Sunday, April 13, 2014

The Grand Budapest Hotel

In a Nutshell... This Wes Anderson film follows the fortunes of  the dapper concierge M. Gustave and his trusty side-kick Zero as they battle love, fame, fortunes, families, old foes, new foes, prison, sadistic bounty hunters, lecherous lusting old ladies to name just a few of the obstacles to surviving life at the Grand Budapest Hotel and beyond...

All the usual suspects... (In yer 'typical' Wes film)

This is, without doubt, Wes Anderson's best film yet. If he can top this, I would be both stunned - but pleased. And relieved I guess. Already with a perfectly formed back catalogue of movies that are now regarded as classics, Grand Budapest Hotel is his Everest. This is the top of the world Wes. You've knocked the bugger off. Hope ya shouted "Top of the world Ma!". For the descent down, go back and make small (but perfectly formed of course!) movies that don't require an ever-expanding roster of over-eager thesps who seemingly are gagging to make even the most minute micro-cameo (yep, you - gorgeous George), although would it be a sacrilege to omit that talismantic lucky charm, the crumpled old dog that is Bill Murray? Sometimes, to move forward...

As with any Wes Anderson film, there is always two key aspects that he fastidiously maintains with absolute consistency. Iconic, memorable characters (Even the secondary characters are just as fascinating to observe) and the stunning sets/production design that ground his characters in that specific locale - wherever it may be. Combine those things with a quirky storytelling angle, and you've got the raw ingredients to create a work of art which allows us as interested observers ease in identifying that, yet again, it is another Wes Anderson masterpiece I'm watching. 
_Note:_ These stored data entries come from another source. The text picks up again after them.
(** Rounding a value below one gives at most one. *)
Lemma round_le_one (q e' : Z) (l : location) :
  0 <= q -> -1074 <= e' <= 0 -> q * 2 ^ (e' + 1074) < 2 ^ 1074 ->
  let r := binary_round_aux prec emax false q e' l in
  is_nan_sf r = false /\ SF2Z r <= 2 ^ 1074.
Proof.
  intros Hq He Hlt. cbv zeta.
  split; [exact (signed_as_not_nan _ _ (binary_round_aux_sign false e' l Hq))|].
  destruct (binary_round_aux_eq false e' l Hq) as (m2 & Hm2 & ->). cbv zeta in *.
  set (n1 := dropped q e') in *.
  set (m1 := q / 2 ^ n1) in *.
  assert (Hn1 : 0 <= n1) by (unfold n1, dropped; lia).
  assert (Hdq : Zdigits2 q <= - e' + 1).
  { replace (- e' + 1) with (1074 - (e' + 1074) + 1) by lia.
    apply below_power_digits; lia. }
  assert (He1 : -1074 <= e' + n1 <= 0).
  { unfold n1, dropped. rewrite fexp_eq. lia. }
  assert (Hm1 : 0 <= m1) by (apply Z.div_pos; [lia | apply Z.pow_pos_nonneg; lia]).
  assert (Hm1v : m1 * 2 ^ (e' + n1 + 1074) < 2 ^ 1074).
  { pose proof (@trunc_scaled q n1 (e' + 1074) Hq Hn1 ltac:(lia)) as Ht.
    replace (e' + 1074 + n1) with (e' + n1 + 1074) in Ht by lia. fold m1 in Ht. lia. }
  assert (Hm2v : m2 * 2 ^ (e' + n1 + 1074) <= 2 ^ 1074).
  { pose proof (@below_power_step m1 (e' + n1 + 1074) 1074 ltac:(lia) Hm1v).
    destruct Hm2 as [-> | ->]; lia. }
  assert (Hm2p : 0 <= m2) by lia.
  set (n3 := dropped m2 (e' + n1)) in *.
  assert (Hn3 : 0 <= n3) by (unfold n3, dropped; lia).
  assert (Hdm2 : Zdigits2 m2 <= - (e' + n1) + 1).
  { replace (- (e' + n1) + 1) with (1074 - (e' + n1 + 1074) + 1) by lia.
    apply below_power_digits; lia. }
  assert (He3 : -1074 <= e' + n1 + n3 <= 0).
  { unfold n3, dropped. rewrite fexp_eq. lia. }
  pose proof (@trunc_scaled m2 n3 (e' + n1 + 1074) Hm2p Hn3 ltac:(lia)) as Ht3.
  replace (e' + n1 + 1074 + n3) with (e' + n1 + n3 + 1074) in Ht3 by lia.
  assert (Hm3 : 0 <= m2 / 2 ^ n3) by (apply Z.div_pos; [lia | apply Z.pow_pos_nonneg; lia]).
  destruct (m2 / 2 ^ n3) as [ | m3 | m3] eqn:E3; try lia.
  - cbn [SF2Z]. apply Z.pow_nonneg. lia.
  - destruct (Z.leb_spec (e' + n1 + n3) 971); [|lia].
    cbn [SF2Z cond_Zopp]. lia.
Qed.

(** Rounding a normal value that is at least one gives at least one. *)
Lemma round_ge_one (q e' : Z) (l : location) :
  2 ^ 52 <= q < 2 ^ 54 -> -53 <= e' -> (e' = -53 -> 2 ^ 53 <= q) ->
  let r := binary_round_aux prec emax false q e' l in
  is_nan_sf r = false /\ 2 ^ 1074 <= SF2Z r.
Proof.
  intros Hq He He53. cbv zeta.
  assert (Hq0 : 0 <= q) by lia.
  split; [exact (signed_as_not_nan _ _ (binary_round_aux_sign false e' l Hq0))|].
  destruct (binary_round_aux_eq false e' l Hq0) as (m2 & Hm2 & ->). cbv zeta in *.
  (* first truncation: the mantissa is brought back to 53 digits *)
  assert (H1 : exists n1, dropped q e' = n1 /\ 0 <= n1 <= 1
               /\ 2 ^ 52 <= q / 2 ^ n1 < 2 ^ 53 /\ -52 <= e' + n1).
  { destruct (Z_lt_le_dec q (2 ^ 53)) as [Hlt | Hge].
    - exists 0. unfold dropped. rewrite (@Zdigits2_eq q 53) by (cbn; lia).
      rewrite fexp_eq, Z.pow_0_r, Z.div_1_r. lia.
    - exists 1. unfold dropped. rewrite (@Zdigits2_eq q 54) by (cbn; lia).
      rewrite fexp_eq. change (2 ^ 1) with 2.
      repeat split; try lia.
      + apply Z.div_le_lower_bound; lia.
      + apply Z.div_lt_upper_bound; lia. }
  destruct H1 as (n1 & Hd1 & Hn1 & Hm1 & He1). rewrite Hd1 in *. clear Hd1.
  set (m1 := q / 2 ^ n1) in *. set (e1 := e' + n1) in *. clearbody m1 e1.
  (* second truncation: renormalisation after a carry *)
  assert (H3 : exists n3, dropped m2 e1 = n3 /\ 0 <= n3
               /\ 2 ^ 52 <= m2 / 2 ^ n3 < 2 ^ 53).
  { destruct (Z_lt_le_dec m2 (2 ^ 53)) as [Hlt | Hge].
    - exists 0. unfold dropped. rewrite (@Zdigits2_eq m2 53) by (cbn; lia).
      rewrite fexp_eq, Z.pow_0_r, Z.div_1_r. lia.
    - assert (m2 = 2 ^ 53) as -> by lia.
      exists 1. unfold dropped. rewrite (@Zdigits2_eq (2 ^ 53) 54) by (cbn; lia).
      rewrite fexp_eq. change (2 ^ 53 / 2 ^ 1) with (2 ^ 52). lia. }
  destruct H3 as (n3 & Hd3 & Hn3 & Hm3). rewrite Hd3 in *. clear Hd3.
  assert (Hone : 2 ^ 1074 = 2 ^ 52 * 2 ^ 1022) by (rewrite <- Z.pow_add_r by lia; reflexivity).
  destruct (m2 / 2 ^ n3) as [ | m3 | m3] eqn:E3; try lia.
  destruct (Z.leb_spec (e1 + n3) 971).
  - cbn [SF2Z cond_Zopp].
    assert (2 ^ 1022 <= 2 ^ (e1 + n3 + 1074)) by (apply Z.pow_le_mono_r; lia).
    assert (0 < 2 ^ 1022) by (apply Z.pow_pos_nonneg; lia).
    rewrite Hone. generalize dependent (2 ^ 1022). generalize dependent (2 ^ (e1 + n3 + 1074)).
    intros. nia.
  - cbn [SF2Z cond_Zopp]. unfold beyond. apply Z.pow_le_mono_r; lia.
Qed.

Lemma SFdiv_3_6_lt (ma : positive) (ea : Z) :
  bounded prec emax ma ea = true ->
  Zpos ma * 2 ^ (ea + 1074) < SF2Z sf_3_6 ->
  let r := SFdiv prec emax (S754_finite false ma ea) sf_3_6 in
  is_nan_sf r = false /\ SF2Z r <= 2 ^ 1074.
Proof.
  intros Hb Hlt. cbv zeta. unfold sf_3_6 in *. cbn [SF2Z cond_Zopp] in Hlt.
  change (-51 + 1074) with 1023 in Hlt.
  pose proof (bounded_inv _ _ Hb) as (He & Hm & Hnorm).
  assert (H1024 : 2 ^ 1024 = 2 * 2 ^ 1023) by (rewrite <- Z.pow_succ_r by lia; reflexivity).
  assert (H1074 : 2 ^ 1074 = 2 ^ 1023 * 2 ^ 51) by (rewrite <- Z.pow_add_r by lia; reflexivity).
  assert (HP : 0 < 2 ^ 1023) by (apply Z.pow_pos_nonneg; lia).
  assert (Hea : ea <= -51).
  { destruct (Z_le_gt_dec ea (-51)) as [|Hgt]; [assumption|exfalso].
    assert (2 ^ 1024 <= 2 ^ (ea + 1074)) by (apply Z.pow_le_mono_r; lia).
    specialize (Hnorm ltac:(lia)). change (2 ^ 52) with 4503599627370496 in Hnorm.
    rewrite H1024 in *. set (P := 2 ^ 1023) in *. set (Q := 2 ^ (ea + 1074)) in *.
    clearbody P Q. nia. }
  cbn [SFdiv xorb].
  destruct (SFdiv_core_eq ma 8106479329266893 ea (-51)) as [l Hcore].
  cbv zeta in Hcore. rewrite Hcore. clear Hcore.
  set (e' := Z.min _ _).
  assert (He' : -1074 <= e' <= 0) by (unfold e'; rewrite fexp_eq; lia).
  set (s := ea - -51 - e').
  assert (Hs : 0 <= s) by (unfold s, e'; lia).
  set (q := Zpos ma * 2 ^ s / 8106479329266893).
  assert (Hq0 : 0 <= q).
  { apply Z.div_pos; [|lia]. assert (0 < 2 ^ s) by (apply Z.pow_pos_nonneg; lia). lia. }
  apply round_le_one; try assumption.
  pose proof (Z.mul_div_le (Zpos ma * 2 ^ s) 8106479329266893 ltac:(lia)) as Hq.
  fold q in Hq.
  assert (Hpow : 2 ^ s * 2 ^ (e' + 1074) = 2 ^ (ea + 1074) * 2 ^ 51).
  { rewrite <- !Z.pow_add_r by lia. f_equal. unfold s. lia. }
  assert (0 < 2 ^ (e' + 1074)) by (apply Z.pow_pos_nonneg; lia).
  rewrite H1074.
  set (A := 2 ^ s) in *. set (B := 2 ^ (e' + 1074)) in *.
  set (C := 2 ^ (ea + 1074)) in *. set (P := 2 ^ 1023) in *. set (D := 2 ^ 51) in *.
  assert (0 < D) by (apply Z.pow_pos_nonneg; lia).
  clearbody A B C P D q.
  assert (H8 : 8106479329266893 * (q * B) < 8106479329266893 * (P * D)).
  { assert (8106479329266893 * q * B <= Zpos ma * A * B) by (apply Z.mul_le_mono_nonneg_r; lia).
    assert (Zpos ma * A * B = Zpos ma * C * D) by (rewrite <- !Z.mul_assoc, Hpow; reflexivity).
    assert (Zpos ma * C * D < 8106479329266893 * P * D) by (apply Z.mul_lt_mono_pos_r; lia).
    lia. }
  lia.
Qed.

Lemma SFdiv_3_6_gt (ma : positive) (ea : Z) :
  bounded prec emax ma ea = true ->
  SF2Z sf_3_6 < Zpos ma * 2 ^ (ea + 1074) ->
  let r := SFdiv prec emax (S754_finite false ma ea) sf_3_6 in
  is_nan_sf r = false /\ 2 ^ 1074 <= SF2Z r.
Proof.
  intros Hb Hgt. cbv zeta. unfold sf_3_6 in *. cbn [SF2Z cond_Zopp] in Hgt.
  change (-51 + 1074) with 1023 in Hgt.
  pose proof (bounded_inv _ _ Hb) as (He & Hm & Hnorm).
  assert (H1023 : 2 ^ 1023 = 2 * 2 ^ 1022) by (rewrite <- Z.pow_succ_r by lia; reflexivity).
  assert (HP : 0 < 2 ^ 1022) by (apply Z.pow_pos_nonneg; lia).
  assert (Hea : -51 <= ea).
  { destruct (Z_le_gt_dec (-51) ea) as [|Hlt]; [assumption|exfalso].
    assert (2 ^ (ea + 1074) <= 2 ^ 1022) by (apply Z.pow_le_mono_r; lia).
    assert (0 < 2 ^ (ea + 1074)) by (apply Z.pow_pos_nonneg; lia).
    change (2 ^ 53) with 9007199254740992 in Hm.
    rewrite H1023 in *. set (P := 2 ^ 1022) in *. set (Q := 2 ^ (ea + 1074)) in *.
    clearbody P Q. nia. }
  specialize (Hnorm ltac:(lia)).
  assert (Hd : Zpos (digits2_pos ma) = 53).
  { pose proof (@digits2_pos_le ma 53 ltac:(lia) Hm).
    pose proof (@digits2_pos_ge ma 52 Hnorm). lia. }
  cbn [SFdiv xorb].
  destruct (SFdiv_core_eq ma 8106479329266893 ea (-51)) as [l Hcore].
  cbv zeta in Hcore. rewrite Hcore. clear Hcore.
  rewrite Hd. change (Zpos (digits2_pos 8106479329266893)) with 53.
  replace (Z.min (fexp prec emax (53 + ea - (53 + -51))) (ea - -51)) with (ea - 2)
    by (rewrite fexp_eq; lia).
  replace (ea - -51 - (ea - 2)) with 53 by lia.
  change (2 ^ 53) with 9007199254740992 in *.
  change (2 ^ 52) with 4503599627370496 in *.
  apply round_ge_one.
  - change (2 ^ 52) with 4503599627370496. change (2 ^ 54) with 18014398509481984.
    split.
    + apply Z.div_le_lower_bound; lia.
    + apply Z.div_lt_upper_bound; lia.
  - lia.
  - intros E. assert (ea = -51) as -> by lia.
    change (-51 + 1074) with 1023 in Hgt.
    assert (0 < 2 ^ 1023) by (apply Z.pow_pos_nonneg; lia).
    assert (8106479329266893 < Zpos ma) by (apply (Z.mul_lt_mono_pos_r (2 ^ 1023)); assumption).
    change (2 ^ 53) with 9007199254740992.
    apply Z.div_le_lower_bound; lia.
Qed.

End Division.


Lemma F2Z_one : F2Z 1 = (2 ^ 1074)%Z.
Proof.
  unfold F2Z. change (Prim2SF 1) with (S754_finite false 4503599627370496 (-52)).
  cbn [SF2Z cond_Zopp]. change (Zpos 4503599627370496) with (2 ^ 52)%Z.
  rewrite <- Z.pow_add_r by lia. reflexivity.
Qed.

Lemma F2Z_3_6 : F2Z 3.6 = SF2Z sf_3_6.
Proof. reflexivity. Qed.

Lemma sf_3_6_magnitude : (0 < SF2Z sf_3_6 < beyond)%Z.
Proof. apply (@finite_magnitude 8106479329266893 (-51)). reflexivity. Qed.

(** A positive value that is not infinite is a finite value with sign bit
    [false]. *)
Lemma positive_shape (x : double) :
  (0 < F2Z x < beyond)%Z ->
  exists m e, Prim2SF x = S754_finite false m e
              /\ bounded prec emax m e = true
              /\ F2Z x = (Zpos m * 2 ^ (e + 1074))%Z.
Proof.
  unfold F2Z. pose proof (Prim2SF_valid x) as Hv.
  destruct (Prim2SF x) as [s | s | | s m e]; cbn [SF2Z]; try lia.
  - destruct s; cbn [cond_Zopp]; lia.
  - cbn [valid_binary] in Hv. pose proof (finite_magnitude _ _ Hv).
    destruct s; cbn [cond_Zopp]; [lia|]. intros _. exists m, e. auto.
Qed.

(** Two positive finite values with the same reading are the same value. *)
Lemma finite_reading_inj (m1 m2 : positive) (e1 e2 : Z) :
  bounded prec emax m1 e1 = true -> bounded prec emax m2 e2 = true ->
  (Zpos m1 * 2 ^ (e1 + 1074) = Zpos m2 * 2 ^ (e2 + 1074))%Z ->
  m1 = m2 /\ e1 = e2.
Proof.
  intros H1 H2 Heq. pose proof (finite_compare _ _ _ _ H1 H2) as Hc.
  rewrite Heq, Z.compare_refl in Hc.
  destruct (Z.compare_spec e1 e2) as [He | He | He]; try discriminate.
  split; [|assumption]. apply Pos.compare_eq. exact Hc.
Qed.

Lemma div_3_6_small (x : double) :
  (0 <? x) = true -> (x <=? 3.6) = true ->
  is_nan (x / 3.6) = false /\ (x / 3.6 <=? 1) = true.
Proof.
  intros H0 H36.
  apply ltb_true_inv in H0 as (_ & Nx & H0).
  apply leb_true_inv in H36 as (_ & _ & H36).
  change (F2Z 0) with 0%Z in H0. rewrite F2Z_3_6 in H36.
  pose proof sf_3_6_magnitude as Hc.
  destruct (@positive_shape x ltac:(lia)) as (m & e & Hx & Hb & Hv).
  assert (Hgoal : is_nan_sf (Prim2SF (x / 3.6)) = false
                  /\ (F2Z (x / 3.6) <= 2 ^ 1074)%Z).
  { unfold F2Z. rewrite div_spec, Hx. change (Prim2SF 3.6) with sf_3_6.
    destruct (Z_lt_le_dec (F2Z x) (SF2Z sf_3_6)) as [Hlt | Hge].
    - apply SFdiv_3_6_lt; [assumption | rewrite <- Hv; assumption].
    - assert (Heq : (Zpos m * 2 ^ (e + 1074) = Zpos 8106479329266893 * 2 ^ (-51 + 1074))%Z).
      { rewrite <- Hv. unfold sf_3_6 in *. cbn [SF2Z cond_Zopp] in *. lia. }
      apply finite_reading_inj in Heq as [-> ->]; [|assumption|reflexivity].
      change (SF64div (S754_finite false 8106479329266893 (-51)) sf_3_6)
        with (S754_finite false 4503599627370496 (-52)).
      split; [reflexivity|]. rewrite <- F2Z_one. unfold F2Z. 
      change (Prim2SF 1) with (S754_finite false 4503599627370496 (-52)). lia. }
  destruct Hgoal as [Hn Hle]. rewrite is_nan_spec. split; [assumption|].
  apply leb_intro; [rewrite is_nan_spec; assumption | reflexivity |].
  rewrite F2Z_one. exact Hle.
Qed.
Specific highlights? Ralph Fiennes. After "In Bruges" and this, you really want to see him in more of these humorous roles. Fiennes plays these characters straight (as such), but also with the merest trace of a smirk, reminding us the viewer, that he too, knows how much fun the character is to watch. Willem Dafoe! Bugger all lines, but he really doesn't need any. He is a hoot as the stone faced Jopling, the dogged family enforcer brutally dispatching the various human's (And cat! Ker-splat! Best on-screen cat death this year so far) that are in the way of his progress towards securing 'justice' for the deceased's family he is employed for. The stunning set/production design. Oh. My. God. Stunning - and then some. The best filmmakers are inherently aware of the power of indelible images that can be recalled with consummate ease years from now. The Grand Budapest Hotel is going to be one of those. Mention this film to a friend in 20 years from now, and they will instantly have a picture in their mind of this masterpiece.

If you haven't already gleaned the essence of my review, then this is the only thing I need to say now.

Go see it. On the big screen. It is worth whatever price you have to pay for the nearest cinema to you.

One of my favourite movies this year - so far anyway!

Jamie's rating?

J for Jewel!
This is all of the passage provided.